**Aim of the exercise**
The expected answer is a bare count of the lines in the data below that contain "fuel".

**Records to use**
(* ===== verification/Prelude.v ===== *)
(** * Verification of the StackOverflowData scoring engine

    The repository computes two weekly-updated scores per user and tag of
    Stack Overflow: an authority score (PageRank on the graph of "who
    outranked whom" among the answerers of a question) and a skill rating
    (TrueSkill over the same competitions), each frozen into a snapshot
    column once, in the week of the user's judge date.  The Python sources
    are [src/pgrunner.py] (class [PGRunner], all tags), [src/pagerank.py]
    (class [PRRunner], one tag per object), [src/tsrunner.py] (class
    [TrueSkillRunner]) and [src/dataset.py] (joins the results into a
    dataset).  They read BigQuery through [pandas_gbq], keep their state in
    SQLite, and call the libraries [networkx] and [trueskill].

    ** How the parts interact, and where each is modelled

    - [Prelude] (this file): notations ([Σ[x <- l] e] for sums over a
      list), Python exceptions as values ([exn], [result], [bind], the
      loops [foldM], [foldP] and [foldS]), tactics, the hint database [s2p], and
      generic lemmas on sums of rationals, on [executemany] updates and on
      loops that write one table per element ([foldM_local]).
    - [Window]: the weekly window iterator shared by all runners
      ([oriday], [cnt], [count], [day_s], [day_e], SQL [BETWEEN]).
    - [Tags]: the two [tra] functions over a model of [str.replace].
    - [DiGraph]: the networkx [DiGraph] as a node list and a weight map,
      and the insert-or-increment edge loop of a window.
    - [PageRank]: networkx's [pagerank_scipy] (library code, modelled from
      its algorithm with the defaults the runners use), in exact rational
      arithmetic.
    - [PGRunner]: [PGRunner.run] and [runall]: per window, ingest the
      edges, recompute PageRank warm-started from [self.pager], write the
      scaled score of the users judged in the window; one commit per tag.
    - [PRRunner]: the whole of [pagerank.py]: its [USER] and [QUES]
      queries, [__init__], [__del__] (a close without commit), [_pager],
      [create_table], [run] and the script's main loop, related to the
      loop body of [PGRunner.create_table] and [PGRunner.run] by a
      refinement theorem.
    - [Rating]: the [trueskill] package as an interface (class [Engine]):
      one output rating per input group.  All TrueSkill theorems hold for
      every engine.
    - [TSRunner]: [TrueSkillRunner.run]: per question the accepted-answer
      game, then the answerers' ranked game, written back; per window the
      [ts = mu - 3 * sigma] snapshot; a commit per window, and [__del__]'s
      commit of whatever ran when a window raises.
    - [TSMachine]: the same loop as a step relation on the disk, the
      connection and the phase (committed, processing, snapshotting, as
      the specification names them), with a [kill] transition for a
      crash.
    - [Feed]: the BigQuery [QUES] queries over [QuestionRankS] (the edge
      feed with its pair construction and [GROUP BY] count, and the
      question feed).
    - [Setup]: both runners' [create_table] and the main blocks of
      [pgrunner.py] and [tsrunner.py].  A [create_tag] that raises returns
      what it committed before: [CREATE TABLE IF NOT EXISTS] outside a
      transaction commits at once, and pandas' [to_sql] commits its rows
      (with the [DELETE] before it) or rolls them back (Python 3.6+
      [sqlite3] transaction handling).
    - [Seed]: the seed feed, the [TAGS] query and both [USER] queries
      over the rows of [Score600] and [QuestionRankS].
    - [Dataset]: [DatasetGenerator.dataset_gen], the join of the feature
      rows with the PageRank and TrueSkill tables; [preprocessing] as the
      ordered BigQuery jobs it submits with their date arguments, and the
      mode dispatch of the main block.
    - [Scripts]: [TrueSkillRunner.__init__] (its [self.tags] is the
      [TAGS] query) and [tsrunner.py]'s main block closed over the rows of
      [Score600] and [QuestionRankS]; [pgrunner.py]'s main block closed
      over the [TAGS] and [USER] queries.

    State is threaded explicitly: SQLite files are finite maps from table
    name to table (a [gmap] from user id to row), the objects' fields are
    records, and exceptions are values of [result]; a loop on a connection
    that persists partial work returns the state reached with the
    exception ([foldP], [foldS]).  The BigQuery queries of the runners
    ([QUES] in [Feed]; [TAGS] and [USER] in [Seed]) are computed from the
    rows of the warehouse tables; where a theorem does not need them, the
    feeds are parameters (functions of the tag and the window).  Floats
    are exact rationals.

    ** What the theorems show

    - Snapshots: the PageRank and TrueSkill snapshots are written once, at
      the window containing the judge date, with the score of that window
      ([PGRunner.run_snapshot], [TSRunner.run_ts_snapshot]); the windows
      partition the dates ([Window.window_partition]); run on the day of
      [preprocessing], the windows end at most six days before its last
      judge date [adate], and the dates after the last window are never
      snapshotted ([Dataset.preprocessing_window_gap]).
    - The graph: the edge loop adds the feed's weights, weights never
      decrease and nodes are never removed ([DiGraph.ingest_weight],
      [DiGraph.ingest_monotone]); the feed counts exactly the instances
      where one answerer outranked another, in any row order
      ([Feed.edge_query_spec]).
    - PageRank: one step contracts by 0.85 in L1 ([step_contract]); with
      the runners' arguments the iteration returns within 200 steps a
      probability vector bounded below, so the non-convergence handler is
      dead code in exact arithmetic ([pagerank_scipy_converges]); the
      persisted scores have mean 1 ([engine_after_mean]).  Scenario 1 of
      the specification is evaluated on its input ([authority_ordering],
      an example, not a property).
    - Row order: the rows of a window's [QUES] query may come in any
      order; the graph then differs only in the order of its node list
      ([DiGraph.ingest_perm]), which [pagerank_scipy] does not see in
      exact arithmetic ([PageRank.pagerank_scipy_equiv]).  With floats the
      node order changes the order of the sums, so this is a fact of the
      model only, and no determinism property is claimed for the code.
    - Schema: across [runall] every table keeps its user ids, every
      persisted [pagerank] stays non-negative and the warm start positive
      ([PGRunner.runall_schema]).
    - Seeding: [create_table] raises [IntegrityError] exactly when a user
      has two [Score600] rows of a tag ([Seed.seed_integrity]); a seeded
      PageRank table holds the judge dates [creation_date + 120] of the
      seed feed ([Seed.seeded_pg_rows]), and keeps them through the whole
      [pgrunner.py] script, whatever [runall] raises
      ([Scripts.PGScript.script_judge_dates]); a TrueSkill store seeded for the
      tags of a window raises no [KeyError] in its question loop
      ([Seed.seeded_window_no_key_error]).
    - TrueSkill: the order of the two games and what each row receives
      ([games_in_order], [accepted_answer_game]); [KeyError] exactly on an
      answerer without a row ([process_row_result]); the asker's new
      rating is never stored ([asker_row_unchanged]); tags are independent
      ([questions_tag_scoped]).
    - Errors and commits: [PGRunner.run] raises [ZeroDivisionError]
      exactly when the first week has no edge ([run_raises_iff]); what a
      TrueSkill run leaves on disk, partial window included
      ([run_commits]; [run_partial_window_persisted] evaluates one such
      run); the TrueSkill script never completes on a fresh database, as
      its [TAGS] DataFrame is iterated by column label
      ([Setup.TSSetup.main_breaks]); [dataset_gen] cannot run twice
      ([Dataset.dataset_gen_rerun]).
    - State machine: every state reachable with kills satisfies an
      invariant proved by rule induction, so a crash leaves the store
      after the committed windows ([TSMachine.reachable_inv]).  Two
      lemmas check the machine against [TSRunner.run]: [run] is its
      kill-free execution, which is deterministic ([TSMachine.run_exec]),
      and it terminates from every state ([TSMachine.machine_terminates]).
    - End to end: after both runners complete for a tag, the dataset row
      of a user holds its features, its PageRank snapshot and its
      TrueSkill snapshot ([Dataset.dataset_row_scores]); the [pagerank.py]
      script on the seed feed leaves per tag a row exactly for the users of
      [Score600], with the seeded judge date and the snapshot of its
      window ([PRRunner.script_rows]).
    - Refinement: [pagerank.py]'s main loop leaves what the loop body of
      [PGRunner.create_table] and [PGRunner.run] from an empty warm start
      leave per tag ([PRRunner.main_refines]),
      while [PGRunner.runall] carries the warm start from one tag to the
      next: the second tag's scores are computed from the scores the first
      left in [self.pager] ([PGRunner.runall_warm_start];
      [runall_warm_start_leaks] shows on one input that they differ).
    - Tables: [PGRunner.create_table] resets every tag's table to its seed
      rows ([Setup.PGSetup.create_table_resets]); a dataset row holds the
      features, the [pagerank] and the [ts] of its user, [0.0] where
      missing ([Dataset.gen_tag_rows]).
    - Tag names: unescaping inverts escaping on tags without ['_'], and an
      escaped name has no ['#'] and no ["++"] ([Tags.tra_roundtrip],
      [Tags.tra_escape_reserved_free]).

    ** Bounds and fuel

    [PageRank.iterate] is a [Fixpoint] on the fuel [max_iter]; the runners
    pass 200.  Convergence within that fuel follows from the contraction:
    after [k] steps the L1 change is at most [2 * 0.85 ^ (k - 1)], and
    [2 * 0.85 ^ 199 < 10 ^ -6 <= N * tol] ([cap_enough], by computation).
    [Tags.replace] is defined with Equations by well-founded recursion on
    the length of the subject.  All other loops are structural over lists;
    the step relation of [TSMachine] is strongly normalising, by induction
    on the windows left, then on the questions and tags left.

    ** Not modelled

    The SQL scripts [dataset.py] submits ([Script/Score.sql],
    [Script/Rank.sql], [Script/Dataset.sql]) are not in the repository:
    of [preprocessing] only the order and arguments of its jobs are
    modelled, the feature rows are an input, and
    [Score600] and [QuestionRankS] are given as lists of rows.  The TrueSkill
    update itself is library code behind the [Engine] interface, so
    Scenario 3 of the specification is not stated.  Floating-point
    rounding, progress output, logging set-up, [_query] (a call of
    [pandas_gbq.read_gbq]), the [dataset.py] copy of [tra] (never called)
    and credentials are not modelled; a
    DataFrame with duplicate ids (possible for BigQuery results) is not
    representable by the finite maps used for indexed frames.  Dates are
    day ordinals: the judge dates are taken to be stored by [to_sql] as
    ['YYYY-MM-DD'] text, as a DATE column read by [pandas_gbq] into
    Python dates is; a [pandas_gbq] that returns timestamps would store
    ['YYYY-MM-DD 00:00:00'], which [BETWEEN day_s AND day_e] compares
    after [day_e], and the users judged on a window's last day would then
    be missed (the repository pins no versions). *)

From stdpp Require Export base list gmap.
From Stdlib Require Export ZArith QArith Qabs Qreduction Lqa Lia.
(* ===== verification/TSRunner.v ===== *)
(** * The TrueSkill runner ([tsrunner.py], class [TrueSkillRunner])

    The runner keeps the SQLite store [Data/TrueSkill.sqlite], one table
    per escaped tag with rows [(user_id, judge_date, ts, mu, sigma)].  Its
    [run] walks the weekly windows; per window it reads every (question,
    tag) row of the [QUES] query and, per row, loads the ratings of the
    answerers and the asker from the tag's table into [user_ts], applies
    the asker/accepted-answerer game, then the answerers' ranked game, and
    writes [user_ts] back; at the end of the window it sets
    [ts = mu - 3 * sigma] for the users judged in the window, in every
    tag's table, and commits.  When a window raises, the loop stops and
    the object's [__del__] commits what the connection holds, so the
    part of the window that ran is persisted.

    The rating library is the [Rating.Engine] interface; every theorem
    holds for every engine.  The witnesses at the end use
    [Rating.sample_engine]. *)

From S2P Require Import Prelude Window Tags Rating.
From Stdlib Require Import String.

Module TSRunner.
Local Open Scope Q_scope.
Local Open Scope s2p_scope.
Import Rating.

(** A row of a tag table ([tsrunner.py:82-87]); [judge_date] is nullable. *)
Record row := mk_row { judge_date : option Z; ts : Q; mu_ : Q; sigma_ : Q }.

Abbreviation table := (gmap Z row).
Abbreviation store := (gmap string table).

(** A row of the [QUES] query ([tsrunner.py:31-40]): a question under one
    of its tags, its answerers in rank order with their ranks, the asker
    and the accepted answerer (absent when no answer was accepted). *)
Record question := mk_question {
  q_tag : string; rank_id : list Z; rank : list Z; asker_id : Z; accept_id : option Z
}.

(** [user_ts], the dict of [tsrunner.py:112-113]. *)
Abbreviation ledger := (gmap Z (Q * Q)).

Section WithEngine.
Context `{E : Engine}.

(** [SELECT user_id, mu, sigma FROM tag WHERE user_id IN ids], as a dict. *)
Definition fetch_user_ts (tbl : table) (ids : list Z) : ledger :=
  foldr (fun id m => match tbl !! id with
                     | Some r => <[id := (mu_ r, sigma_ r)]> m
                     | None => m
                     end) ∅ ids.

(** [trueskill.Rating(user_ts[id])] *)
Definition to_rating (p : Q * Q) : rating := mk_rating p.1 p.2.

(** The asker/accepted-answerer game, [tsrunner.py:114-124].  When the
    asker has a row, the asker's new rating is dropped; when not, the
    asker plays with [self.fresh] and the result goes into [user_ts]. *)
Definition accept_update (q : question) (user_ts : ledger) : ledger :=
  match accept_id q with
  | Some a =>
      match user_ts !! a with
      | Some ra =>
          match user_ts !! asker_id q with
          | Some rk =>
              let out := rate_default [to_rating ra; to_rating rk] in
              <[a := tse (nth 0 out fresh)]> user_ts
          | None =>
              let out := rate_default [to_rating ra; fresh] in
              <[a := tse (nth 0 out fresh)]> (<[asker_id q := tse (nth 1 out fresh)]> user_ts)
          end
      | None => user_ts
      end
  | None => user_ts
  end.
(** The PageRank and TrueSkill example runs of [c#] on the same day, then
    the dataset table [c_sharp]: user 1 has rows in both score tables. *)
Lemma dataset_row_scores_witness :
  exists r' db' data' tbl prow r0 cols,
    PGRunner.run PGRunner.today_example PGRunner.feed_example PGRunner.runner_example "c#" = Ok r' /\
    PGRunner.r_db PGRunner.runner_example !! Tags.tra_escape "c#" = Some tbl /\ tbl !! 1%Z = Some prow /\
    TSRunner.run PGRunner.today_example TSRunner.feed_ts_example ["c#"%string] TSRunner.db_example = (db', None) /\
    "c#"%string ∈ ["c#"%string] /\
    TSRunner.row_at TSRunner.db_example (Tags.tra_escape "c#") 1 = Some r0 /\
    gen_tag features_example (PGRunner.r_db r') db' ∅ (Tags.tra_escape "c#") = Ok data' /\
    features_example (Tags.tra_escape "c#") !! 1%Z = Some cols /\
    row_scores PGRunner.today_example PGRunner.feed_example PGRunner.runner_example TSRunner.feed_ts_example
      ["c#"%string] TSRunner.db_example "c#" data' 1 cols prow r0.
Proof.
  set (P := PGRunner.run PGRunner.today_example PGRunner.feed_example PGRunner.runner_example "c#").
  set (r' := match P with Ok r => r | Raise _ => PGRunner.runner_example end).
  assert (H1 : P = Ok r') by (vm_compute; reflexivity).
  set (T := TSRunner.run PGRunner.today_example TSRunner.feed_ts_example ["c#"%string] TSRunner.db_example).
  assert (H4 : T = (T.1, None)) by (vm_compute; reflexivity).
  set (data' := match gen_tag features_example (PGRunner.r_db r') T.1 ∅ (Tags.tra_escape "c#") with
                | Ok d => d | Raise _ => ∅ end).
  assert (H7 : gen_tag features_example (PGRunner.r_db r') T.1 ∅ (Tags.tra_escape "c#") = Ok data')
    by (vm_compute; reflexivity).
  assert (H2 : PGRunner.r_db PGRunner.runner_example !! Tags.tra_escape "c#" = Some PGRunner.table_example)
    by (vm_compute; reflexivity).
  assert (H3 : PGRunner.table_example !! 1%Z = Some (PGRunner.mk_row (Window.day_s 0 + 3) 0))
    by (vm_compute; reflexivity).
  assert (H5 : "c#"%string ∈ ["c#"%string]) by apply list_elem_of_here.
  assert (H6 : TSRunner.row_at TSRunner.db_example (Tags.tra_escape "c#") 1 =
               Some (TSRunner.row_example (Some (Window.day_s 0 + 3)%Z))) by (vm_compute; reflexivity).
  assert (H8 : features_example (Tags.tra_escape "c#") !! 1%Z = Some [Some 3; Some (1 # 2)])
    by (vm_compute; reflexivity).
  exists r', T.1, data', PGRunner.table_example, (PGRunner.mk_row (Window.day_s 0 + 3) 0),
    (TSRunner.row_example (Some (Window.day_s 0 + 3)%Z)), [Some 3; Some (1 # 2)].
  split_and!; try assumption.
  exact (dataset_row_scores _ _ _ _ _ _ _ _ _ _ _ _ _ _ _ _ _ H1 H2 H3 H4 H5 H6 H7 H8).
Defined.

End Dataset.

**Exercise solution**
3